Definition conservation_to_dict (status : ConservationStatus) : PyDict :=
  match status with
  | Balanced => [] |> set_item "status" "balanced"
  | Violation tenant_id delta_microcents =>
      []
      |> set_item "status" "violation"
      |> set_item "tenant_id" tenant_id
      |> set_item "delta_microcents" delta_microcents
  | AggregateOverflow => [] |> set_item "status" "aggregate_overflow"
  end.

Record PyBudgetEngine := mkPyBudgetEngine { pe_inner : BudgetEngine }.

Definition PyBudgetEngine_new : PyBudgetEngine := mkPyBudgetEngine BudgetEngine_new.

Definition PyBudgetEngine_repr (e : PyBudgetEngine) : string :=
  "BudgetEngine(tenants=" +:+ show_int (tenant_count (pe_inner e))
  +:+ ", active_reservations=" +:+ show_int (active_reservations (pe_inner e)) +:+ ")".

Definition PyBudgetEngine_ensure_tenant (tenant_id : string) (budget_microcents : Z) (e : PyBudgetEngine)
    : PyResult unit * PyBudgetEngine :=
  let '(r, inner) := try_ensure_tenant tenant_id budget_microcents (pe_inner e) in
  (map_err (fun error => value_error (MsgConfiguration error)) r, mkPyBudgetEngine inner).

Definition PyBudgetEngine_set_max_reserved_microcents (tenant_id : string) (max_microcents : Z)
    (e : PyBudgetEngine) : PyResult unit * PyBudgetEngine :=
  let '(r, inner) := try_set_max_reserved_microcents tenant_id max_microcents (pe_inner e) in
  (map_err (fun error => value_error (MsgConfiguration error)) r, mkPyBudgetEngine inner).

Definition PyBudgetEngine_top_up_tenant (tenant_id : string) (amount_microcents : Z) (e : PyBudgetEngine)
    : PyDict * PyBudgetEngine :=
  let '(r, inner) := top_up_tenant tenant_id amount_microcents (pe_inner e) in
  (top_up_to_dict r, mkPyBudgetEngine inner).

Definition PyBudgetEngine_try_reserve (tenant_id : string) (amount_microcents : Z) (e : PyBudgetEngine)
    : PyDict * PyBudgetEngine :=
  let '(reservation, id, inner) := try_reserve tenant_id amount_microcents (pe_inner e) in
  (reservation_to_dict reservation id, mkPyBudgetEngine inner).

Definition PyBudgetEngine_commit (reservation_id actual_microcents : Z) (e : PyBudgetEngine)
    : PyDict * PyBudgetEngine :=
  let '(r, inner) := commit reservation_id actual_microcents (pe_inner e) in
  (settlement_to_dict r, mkPyBudgetEngine inner).

Definition PyBudgetEngine_release (reservation_id : Z) (e : PyBudgetEngine) : PyDict * PyBudgetEngine :=
  let '(r, inner) := release reservation_id (pe_inner e) in
  (settlement_to_dict r, mkPyBudgetEngine inner).

Definition PyBudgetEngine_initial_microcents (tenant_id : string) (e : PyBudgetEngine) : option Z :=
  initial_microcents tenant_id (pe_inner e).
Definition PyBudgetEngine_remaining_microcents (tenant_id : string) (e : PyBudgetEngine) : option Z :=
  remaining_microcents tenant_id (pe_inner e).
Definition PyBudgetEngine_reserved_microcents (tenant_id : string) (e : PyBudgetEngine) : Z :=
  reserved_microcents tenant_id (pe_inner e).
Definition PyBudgetEngine_committed_microcents (tenant_id : string) (e : PyBudgetEngine) : option Z :=
  committed_microcents tenant_id (pe_inner e).
Definition PyBudgetEngine_tenant_count (e : PyBudgetEngine) : Z := tenant_count (pe_inner e).
Definition PyBudgetEngine_active_reservations (e : PyBudgetEngine) : Z := active_reservations (pe_inner e).

(** The text [expect] panics with in [BudgetEngine::snapshot]. *)
Definition ALLOCATOR_EXHAUSTED : string :=
  "reservation allocator exhausted — use try_snapshot() for fallible capture".

Definition PyBudgetEngine_verify_conservation (e : PyBudgetEngine) : PyResult PyDict * PyBudgetEngine :=
  let '(status, inner) := verify_conservation (pe_inner e) in
  (status ← ok_or status (panic ALLOCATOR_EXHAUSTED); Ok (conservation_to_dict status), mkPyBudgetEngine inner).

Definition tenant_row (tenant : TenantLedger) : PyDict :=
  []
  |> set_item "tenant_id" (tl_tenant_id tenant)
  |> set_item "initial_microcents" (tl_initial_microcents tenant)
  |> set_item "remaining_microcents" (tl_remaining_microcents tenant)
  |> set_item "reserved_microcents" (tl_reserved_microcents tenant)
  |> set_item "committed_microcents" (tl_committed_microcents tenant).

Definition snapshot_to_dict (snapshot : BudgetSnapshot) : PyDict :=
  []
  |> set_item "version" (bs_version snapshot)
  |> set_item "active_reservations" (bs_active_reservations snapshot)
  |> set_item "wal_high_watermark" (bs_wal_high_watermark snapshot)
  |> set_item "tenants" (map tenant_row (bs_tenants snapshot)).

Definition PyBudgetEngine_snapshot (e : PyBudgetEngine) : PyResult PyDict * PyBudgetEngine :=
  let '(r, inner) := try_snapshot (pe_inner e) in
  (snapshot ← map_err (fun error => value_error (MsgAllocator error)) r; Ok (snapshot_to_dict snapshot),
   mkPyBudgetEngine inner).

Section certificates.
Context {HF : HashFunctions}.

Definition PyBudgetEngine_prove_conservation (e : PyBudgetEngine) : PyResult PyDict * PyBudgetEngine :=
  match prove_conservation (pe_inner e) with
  | None => (Err (panic ALLOCATOR_EXHAUSTED), e)
  | Some (Ok proof, inner) =>
      (Ok
         ([]
          |> set_item "ledger_digest_hex" (cpf_ledger_digest_hex proof)
          |> set_item "snapshot_version" (cpf_snapshot_version proof)
          |> set_item "tenant_count" (cpf_tenant_count proof)
          |> set_item "active_reservations" (cpf_active_reservations proof)
          |> set_item "total_initial_microcents" (cpf_total_initial_microcents proof)
          |> set_item "total_committed_microcents" (cpf_total_committed_microcents proof)
          |> set_item "aggregate_totals_representable" (cpf_aggregate_totals_representable proof)),
       mkPyBudgetEngine inner)
  | Some (Err status, inner) => (Err (value_error (MsgConservation status)), mkPyBudgetEngine inner)
  end.

Definition PyBudgetEngine_certify (e : PyBudgetEngine) : PyResult PyDict * PyBudgetEngine :=
  match certify_ledger (pe_inner e) with
  | None => (Err (panic ALLOCATOR_EXHAUSTED), e)
  | Some (cert, inner) =>
      (Ok
         ([]
          |> set_item "snapshot_version" (fc_snapshot_version cert)
          |> set_item "ledger_digest_hex" (fc_ledger_digest_hex cert)
          |> set_item "tenant_count" (fc_tenant_count cert)
          |> set_item "active_reservations" (fc_active_reservations cert)
          |> set_item "conservation_balanced" (fc_conservation_balanced cert)
          |> set_item "total_initial_microcents" (fc_total_initial_microcents cert)
          |> set_item "total_committed_microcents" (fc_total_committed_microcents cert)
          |> set_item "aggregate_totals_representable" (fc_aggregate_totals_representable cert)
          |> set_item "committed_since_last_certificate" (fc_committed_since_last_certificate cert)),
       mkPyBudgetEngine inner)
  end.

End certificates.

(** ** [Outcome] *)

Record PyOutcome := mkPyOutcome { po_inner : Outcome }.

Definition set_selection (s : Selection) (o : Outcome) : Outcome :=
  mkOutcome (oc_identity o) (oc_observed_at_micros o) (oc_revision o) s (oc_disposition o) (oc_observation o).

Definition Disposition_name (d : Disposition) : string :=
  match d with Applied => "applied" | Abandoned => "abandoned" | InFlight => "in_flight" end.

Definition Disposition_parse (s : string) : PyResult Disposition :=
  match s with
  | "applied" => Ok Applied
  | "abandoned" => Ok Abandoned
  | "in_flight" => Ok InFlight
  | other => Err (value_error (MsgText ("disposition must be applied, abandoned or in_flight, got " +:+ other)))
  end.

━━━━━━━━

_TASK DESCRIPTION:_
Nothing beyond the line that contains "Definition PyBudgetEngine_repr (e" belongs in the answer; reproduce the entries exactly from their first line through it.

_SOLUTION TO THE PROBLEM:_
Definition conservation_to_dict (status : ConservationStatus) : PyDict :=
  match status with
  | Balanced => [] |> set_item "status" "balanced"
  | Violation tenant_id delta_microcents =>
      []
      |> set_item "status" "violation"
      |> set_item "tenant_id" tenant_id
      |> set_item "delta_microcents" delta_microcents
  | AggregateOverflow => [] |> set_item "status" "aggregate_overflow"
  end.

Record PyBudgetEngine := mkPyBudgetEngine { pe_inner : BudgetEngine }.

Definition PyBudgetEngine_new : PyBudgetEngine := mkPyBudgetEngine BudgetEngine_new.

Definition PyBudgetEngine_repr (e : PyBudgetEngine) : string :=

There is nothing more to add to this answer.